Former MPAA chief Jack Valenti, who still oversees the ratings board, has said that as long as the packaging is honest, he has no problem with unrated movies. Apparently the same goes with Wal-Mart, which has long refused to carry hip-hop CDs with parental advisory warnings but now happily stocks unrated DVDs, at least as long as they are assured by studios that the videos would be rated R if they had received a rating.

When his studio was debating whether to greenlight “The 40-Year-Old Virgin,” says Universal Studios Home Entertainment chief Craig Kornblau, “I was jumping up and down, going on about how well it could perform. I’m telling our theatrical (production executives), ‘Whatever your box-office results are, we’ll outperform it on our end.’ “

In fact, all of those R-rated comedies that underperformed at the box office last year were big hits in their DVD release.

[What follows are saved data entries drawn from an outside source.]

Lemma create_opens m0 mp path name total client hash (w : World) :
  closed m0 mp (svc w) → m0 !! uuid (tick (sys w)) = None →
  let '(r, w') := CreateUploadSession uuid path name total client hash w in
  match r with
  | Ok id => id = uuid (tick (sys w)) ∧ opened m0 mp id (svc w')
  | Err _ => closed m0 mp (svc w')
  end.
Proof.
  intros (Hb & Hu & Hm) Hf. unfold CreateUploadSession. unfold mbind at 1, M_bind at 1.
  pose proof (acquire_slot w Hb) as Ha. pose proof (acquire_frame w) as (Hsys & Hup & Hmp).
  destruct (acquireSessionSlot w) as [[[|]|e] w1]; simpl in Ha, Hsys, Hup, Hmp;
    [|unfold mbind, M_bind; simpl; split_and!; [exact Ha|congruence..]|split_and!; [exact Ha|congruence..]].
  assert (taking m0 mp (svc w1)) as Ht by (split_and!; [done|congruence..]).
  unfold mbind at 1, M_bind at 1. unfold mbind at 1, M_bind at 1. simpl. rewrite <-Hsys in *. set (id := uuid (tick (sys w1))) in *.
  set (w2 := MkWorld (skip 1 (sys w1)) _ _ _ _ _). assert (taking m0 mp (svc w2)) as Ht2 by done. clearbody w2.
  match goal with |- let '(r, w') := ?x w2 in _ =>
    cut (triple (λ w, taking m0 mp (svc w)) x (λ i w, i = id ∧ opened m0 mp id (svc w)) (λ w, closed m0 mp (svc w)));
    [intros Hx; specialize (Hx w2 Ht2); destruct (x w2) as [[i|e] w']; [destruct Hx as [-> ?]|]; done|] end.
  eapply (slot_sure (taking m0 mp)); [apply same_onOS|apply sure_now|intros now].
  eapply (slot_sure (taking m0 mp)); [apply same_service|apply sure_service|intros v].
  eapply (slot_cleanup (taking m0 mp)); [apply same_onOS|apply taking_release|intros _].
  eapply (triple_bind _ _ (λ _ w, taking m0 mp (svc w))).
  - destruct (0 <? total)%Z; [|by intros w3]. apply triple_wrapErr.
    eapply triple_onError; [apply (triple_same (taking m0 mp)), same_onOS|].
    eapply (slot_sure (taking m0 mp)); [apply same_rm|apply sure_ignore|intros _; apply taking_release].
  - intros _. eapply triple_bind; [by apply taking_add|intros ?].
    eapply (slot_sure (opened m0 mp id)); [apply steps_ignore, same_onSession|apply sure_ignore|].
    intros _ w3 Hw3. done.
Qed.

Kornblau says the “American Pie” DVDs, largely on the strength of sales from unrated videos, are the biggest-selling home-video franchise in the studio’s history. “American Wedding,” the third installment in the series, had a 20-minute “bachelor party sequence” that was scripted specifically for the unrated DVD.

As Kornblau puts it: “It’s really hard to have an unrated (version of a) PG-13 film. In home video, it’s a huge marketing advantage to have an R-rated movie.”

It’s always possible that some moralist may someday try to put the kibosh on this new pot of gold, shocked by the presence of a naked girl in a shower or a puppet sex scene (one of the additions to the unrated “Team America” DVD).

But the studios now have a great card to play. In order to get Congress to stiffen penalties against piracy, they agreed to legislation that allows businesses to market family-friendly censorship devices like ClearPlay, which allow skittish parents to edit sex, violence or bad language out of their DVDs.

Having embraced ClearPlay, studios can spiritedly defend this new generation of unrated videos, saying that if some parents have the right to defang saucy movies, why can’t others enjoy a little extra sex or violence in an unrated version?

In the long run, thanks to the arrival of an assortment of new technology, most of these ratings issues will probably lose most of their relevance.

The studios already have quietly found ways to disseminate R-rated marketing material across the Internet. Soon kids will be watching hi-def movie trailers on their 3G cellphones. It won’t be long before they’ll be seeing the movies themselves on some kind of hand-held video device.

Unless the studios feel heat from Washington, most of these areas will remain outside the enforcement capabilities of the MPAA’s ratings board.

Despite New Line’s jitters about marketing “Wedding Crashers,” you can bet the studio will make its money back selling an unrated DVD of the movie. In America, if something is forbidden fruit, you’ll always find plenty of people eager to take a bite out of the apple.